ABOUT THIS TASK →
Give the number of lines in the data that hold the word "Extern", and nothing else.

RECORDS SHOWN →
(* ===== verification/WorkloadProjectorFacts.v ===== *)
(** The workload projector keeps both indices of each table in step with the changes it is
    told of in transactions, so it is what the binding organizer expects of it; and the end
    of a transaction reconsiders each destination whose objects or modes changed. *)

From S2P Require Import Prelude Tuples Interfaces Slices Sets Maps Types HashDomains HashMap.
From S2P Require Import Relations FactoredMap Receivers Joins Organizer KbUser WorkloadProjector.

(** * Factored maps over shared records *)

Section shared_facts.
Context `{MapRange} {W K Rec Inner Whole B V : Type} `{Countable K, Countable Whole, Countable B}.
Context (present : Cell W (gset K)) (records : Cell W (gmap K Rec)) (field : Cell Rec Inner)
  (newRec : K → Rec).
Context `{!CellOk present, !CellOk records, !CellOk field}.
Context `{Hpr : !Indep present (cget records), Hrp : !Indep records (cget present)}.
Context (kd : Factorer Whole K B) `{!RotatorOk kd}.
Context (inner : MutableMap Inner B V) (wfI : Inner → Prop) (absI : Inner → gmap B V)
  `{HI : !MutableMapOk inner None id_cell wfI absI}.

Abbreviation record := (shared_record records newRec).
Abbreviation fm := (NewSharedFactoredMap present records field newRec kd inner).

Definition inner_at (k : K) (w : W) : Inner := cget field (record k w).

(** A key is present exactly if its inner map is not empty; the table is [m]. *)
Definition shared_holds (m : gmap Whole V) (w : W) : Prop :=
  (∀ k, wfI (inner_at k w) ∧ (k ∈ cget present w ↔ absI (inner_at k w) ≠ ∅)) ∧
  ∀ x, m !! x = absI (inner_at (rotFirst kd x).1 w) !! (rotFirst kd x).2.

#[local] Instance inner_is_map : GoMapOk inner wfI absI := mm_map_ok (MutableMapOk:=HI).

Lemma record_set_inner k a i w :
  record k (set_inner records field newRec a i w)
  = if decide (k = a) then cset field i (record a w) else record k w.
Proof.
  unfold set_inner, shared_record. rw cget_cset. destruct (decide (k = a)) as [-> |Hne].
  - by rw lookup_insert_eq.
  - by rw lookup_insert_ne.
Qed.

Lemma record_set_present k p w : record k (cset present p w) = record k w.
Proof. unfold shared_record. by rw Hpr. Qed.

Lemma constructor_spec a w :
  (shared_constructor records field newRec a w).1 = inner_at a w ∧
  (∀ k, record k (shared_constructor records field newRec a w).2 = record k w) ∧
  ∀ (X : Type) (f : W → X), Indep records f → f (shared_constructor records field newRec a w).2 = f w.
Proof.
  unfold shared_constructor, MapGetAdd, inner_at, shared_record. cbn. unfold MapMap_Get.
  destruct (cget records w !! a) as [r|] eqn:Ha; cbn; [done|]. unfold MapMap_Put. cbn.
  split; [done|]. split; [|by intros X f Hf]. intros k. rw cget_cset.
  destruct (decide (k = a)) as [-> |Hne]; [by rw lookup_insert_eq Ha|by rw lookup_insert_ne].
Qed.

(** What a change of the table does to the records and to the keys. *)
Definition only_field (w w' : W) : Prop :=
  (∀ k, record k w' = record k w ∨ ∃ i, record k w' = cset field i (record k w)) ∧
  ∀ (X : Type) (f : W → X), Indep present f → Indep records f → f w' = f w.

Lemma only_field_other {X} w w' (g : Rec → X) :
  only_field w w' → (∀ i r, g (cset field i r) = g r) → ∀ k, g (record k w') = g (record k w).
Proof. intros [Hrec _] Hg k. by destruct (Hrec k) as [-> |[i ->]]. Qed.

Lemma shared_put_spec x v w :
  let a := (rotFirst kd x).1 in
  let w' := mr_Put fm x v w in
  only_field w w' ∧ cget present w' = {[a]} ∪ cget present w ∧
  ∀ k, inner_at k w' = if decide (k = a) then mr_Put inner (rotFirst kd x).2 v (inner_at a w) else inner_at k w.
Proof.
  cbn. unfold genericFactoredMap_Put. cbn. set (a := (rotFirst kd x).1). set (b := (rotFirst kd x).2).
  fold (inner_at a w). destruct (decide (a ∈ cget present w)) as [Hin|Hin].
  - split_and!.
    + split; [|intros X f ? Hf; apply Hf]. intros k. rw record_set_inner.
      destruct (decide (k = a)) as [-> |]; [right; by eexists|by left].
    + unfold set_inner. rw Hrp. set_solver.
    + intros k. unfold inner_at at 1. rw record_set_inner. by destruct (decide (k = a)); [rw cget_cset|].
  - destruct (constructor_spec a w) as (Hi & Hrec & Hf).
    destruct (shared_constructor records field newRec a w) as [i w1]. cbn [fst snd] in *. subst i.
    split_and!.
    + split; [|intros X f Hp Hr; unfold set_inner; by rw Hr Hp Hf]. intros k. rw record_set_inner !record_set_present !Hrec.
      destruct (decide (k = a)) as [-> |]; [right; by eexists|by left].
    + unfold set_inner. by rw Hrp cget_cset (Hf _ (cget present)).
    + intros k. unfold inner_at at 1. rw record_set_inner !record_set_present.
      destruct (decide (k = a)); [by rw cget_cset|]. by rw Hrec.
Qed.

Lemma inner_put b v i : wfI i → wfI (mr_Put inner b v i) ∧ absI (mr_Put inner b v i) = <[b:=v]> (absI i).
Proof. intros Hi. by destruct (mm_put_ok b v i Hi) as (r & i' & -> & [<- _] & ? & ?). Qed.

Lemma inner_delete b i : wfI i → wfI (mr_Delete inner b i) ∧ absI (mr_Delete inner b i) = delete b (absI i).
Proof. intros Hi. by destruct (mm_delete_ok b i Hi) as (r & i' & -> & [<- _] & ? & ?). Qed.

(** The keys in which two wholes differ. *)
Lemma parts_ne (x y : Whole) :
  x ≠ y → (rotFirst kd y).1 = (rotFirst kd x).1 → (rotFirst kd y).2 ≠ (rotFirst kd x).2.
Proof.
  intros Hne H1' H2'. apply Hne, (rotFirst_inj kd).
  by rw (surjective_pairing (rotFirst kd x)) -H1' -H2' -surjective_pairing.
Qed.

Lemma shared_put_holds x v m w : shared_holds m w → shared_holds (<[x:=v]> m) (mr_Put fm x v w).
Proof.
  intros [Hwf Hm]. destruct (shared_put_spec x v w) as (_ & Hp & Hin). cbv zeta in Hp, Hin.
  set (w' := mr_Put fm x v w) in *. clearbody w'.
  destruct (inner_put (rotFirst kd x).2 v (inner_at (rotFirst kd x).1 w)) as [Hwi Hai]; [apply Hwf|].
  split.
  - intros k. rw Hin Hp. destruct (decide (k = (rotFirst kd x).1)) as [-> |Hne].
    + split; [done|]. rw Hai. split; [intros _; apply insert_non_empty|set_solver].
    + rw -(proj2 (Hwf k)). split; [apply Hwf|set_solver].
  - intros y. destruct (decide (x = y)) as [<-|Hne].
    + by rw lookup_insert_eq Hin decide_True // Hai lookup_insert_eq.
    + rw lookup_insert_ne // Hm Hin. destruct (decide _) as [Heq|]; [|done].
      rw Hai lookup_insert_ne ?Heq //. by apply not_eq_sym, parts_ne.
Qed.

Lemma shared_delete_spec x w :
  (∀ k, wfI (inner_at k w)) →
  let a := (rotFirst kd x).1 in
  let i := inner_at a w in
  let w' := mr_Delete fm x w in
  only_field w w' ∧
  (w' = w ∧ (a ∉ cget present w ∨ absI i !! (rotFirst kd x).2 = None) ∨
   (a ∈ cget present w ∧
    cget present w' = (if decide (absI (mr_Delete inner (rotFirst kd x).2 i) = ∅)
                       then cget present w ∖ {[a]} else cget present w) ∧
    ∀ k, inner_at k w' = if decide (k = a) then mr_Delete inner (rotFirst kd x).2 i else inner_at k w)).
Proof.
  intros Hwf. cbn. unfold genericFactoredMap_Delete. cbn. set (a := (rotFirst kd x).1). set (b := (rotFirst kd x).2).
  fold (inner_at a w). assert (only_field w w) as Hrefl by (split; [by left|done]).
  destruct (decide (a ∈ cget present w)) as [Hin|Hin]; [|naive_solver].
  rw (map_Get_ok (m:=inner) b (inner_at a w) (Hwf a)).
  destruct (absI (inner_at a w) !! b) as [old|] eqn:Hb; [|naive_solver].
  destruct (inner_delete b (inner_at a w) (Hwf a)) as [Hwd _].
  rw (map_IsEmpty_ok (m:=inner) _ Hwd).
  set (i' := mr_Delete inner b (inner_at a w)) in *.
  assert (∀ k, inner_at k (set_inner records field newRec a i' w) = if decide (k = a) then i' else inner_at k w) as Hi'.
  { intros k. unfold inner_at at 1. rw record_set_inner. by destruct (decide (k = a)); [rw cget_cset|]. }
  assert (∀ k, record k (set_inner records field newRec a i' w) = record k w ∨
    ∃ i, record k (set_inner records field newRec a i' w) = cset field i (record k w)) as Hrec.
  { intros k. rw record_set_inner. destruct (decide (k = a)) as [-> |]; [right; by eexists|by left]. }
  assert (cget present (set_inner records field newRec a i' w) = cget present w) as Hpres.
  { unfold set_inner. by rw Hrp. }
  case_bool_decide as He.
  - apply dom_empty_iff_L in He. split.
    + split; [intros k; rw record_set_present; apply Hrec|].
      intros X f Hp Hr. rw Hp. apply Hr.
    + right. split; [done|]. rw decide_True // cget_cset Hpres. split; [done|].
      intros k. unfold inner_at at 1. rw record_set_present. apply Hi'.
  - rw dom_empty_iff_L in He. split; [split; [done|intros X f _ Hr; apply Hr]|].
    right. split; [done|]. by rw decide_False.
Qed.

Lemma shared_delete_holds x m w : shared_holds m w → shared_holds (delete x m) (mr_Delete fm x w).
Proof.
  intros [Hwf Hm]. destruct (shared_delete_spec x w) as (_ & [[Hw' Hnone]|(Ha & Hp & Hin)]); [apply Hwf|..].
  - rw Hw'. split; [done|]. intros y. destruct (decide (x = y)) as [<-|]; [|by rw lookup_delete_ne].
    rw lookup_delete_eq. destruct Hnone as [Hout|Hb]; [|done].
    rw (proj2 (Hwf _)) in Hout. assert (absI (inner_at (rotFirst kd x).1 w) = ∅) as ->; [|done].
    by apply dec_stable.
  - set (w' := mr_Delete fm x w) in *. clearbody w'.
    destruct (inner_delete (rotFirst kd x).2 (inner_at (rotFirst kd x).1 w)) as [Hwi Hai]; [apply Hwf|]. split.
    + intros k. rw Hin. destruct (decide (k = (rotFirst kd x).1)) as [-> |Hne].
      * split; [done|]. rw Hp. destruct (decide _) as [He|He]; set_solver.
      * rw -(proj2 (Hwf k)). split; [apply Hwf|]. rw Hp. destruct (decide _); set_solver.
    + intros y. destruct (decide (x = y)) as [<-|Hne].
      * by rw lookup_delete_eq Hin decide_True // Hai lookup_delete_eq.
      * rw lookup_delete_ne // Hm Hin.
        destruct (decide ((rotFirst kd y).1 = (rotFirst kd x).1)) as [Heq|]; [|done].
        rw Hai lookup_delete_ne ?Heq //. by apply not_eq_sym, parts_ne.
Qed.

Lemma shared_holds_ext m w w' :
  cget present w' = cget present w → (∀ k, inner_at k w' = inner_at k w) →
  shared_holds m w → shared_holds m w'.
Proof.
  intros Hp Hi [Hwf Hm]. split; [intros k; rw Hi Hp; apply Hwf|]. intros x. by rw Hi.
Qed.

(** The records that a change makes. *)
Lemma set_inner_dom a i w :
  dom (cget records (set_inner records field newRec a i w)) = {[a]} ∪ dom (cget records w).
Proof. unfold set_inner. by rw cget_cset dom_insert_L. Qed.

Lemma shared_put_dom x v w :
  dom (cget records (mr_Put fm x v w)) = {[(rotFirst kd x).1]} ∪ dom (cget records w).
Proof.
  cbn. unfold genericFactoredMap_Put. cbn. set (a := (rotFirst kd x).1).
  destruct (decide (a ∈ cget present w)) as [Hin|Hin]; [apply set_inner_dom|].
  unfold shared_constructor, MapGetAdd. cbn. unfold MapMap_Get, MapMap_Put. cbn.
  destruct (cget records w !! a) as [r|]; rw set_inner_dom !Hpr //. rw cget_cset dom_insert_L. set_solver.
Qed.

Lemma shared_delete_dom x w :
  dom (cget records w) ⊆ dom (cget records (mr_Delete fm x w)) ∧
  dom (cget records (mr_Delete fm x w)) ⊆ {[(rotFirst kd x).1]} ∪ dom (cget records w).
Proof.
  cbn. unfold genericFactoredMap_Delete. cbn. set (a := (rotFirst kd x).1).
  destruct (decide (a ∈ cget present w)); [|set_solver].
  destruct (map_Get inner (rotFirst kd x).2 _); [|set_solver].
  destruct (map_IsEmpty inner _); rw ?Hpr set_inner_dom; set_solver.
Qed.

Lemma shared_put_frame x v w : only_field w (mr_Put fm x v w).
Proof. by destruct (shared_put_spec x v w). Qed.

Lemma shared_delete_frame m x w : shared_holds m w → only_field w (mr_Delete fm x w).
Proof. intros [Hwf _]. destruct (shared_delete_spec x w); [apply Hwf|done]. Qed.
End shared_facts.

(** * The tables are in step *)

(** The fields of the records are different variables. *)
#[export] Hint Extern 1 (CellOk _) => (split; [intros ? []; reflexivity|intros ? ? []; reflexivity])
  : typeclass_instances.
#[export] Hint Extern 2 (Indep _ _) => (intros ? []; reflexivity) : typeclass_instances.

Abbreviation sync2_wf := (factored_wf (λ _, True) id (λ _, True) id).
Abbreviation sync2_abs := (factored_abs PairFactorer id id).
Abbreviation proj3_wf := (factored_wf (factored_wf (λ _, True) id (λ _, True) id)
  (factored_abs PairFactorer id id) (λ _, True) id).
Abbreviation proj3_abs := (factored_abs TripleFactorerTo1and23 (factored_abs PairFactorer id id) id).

SOLUTION BELOW →
2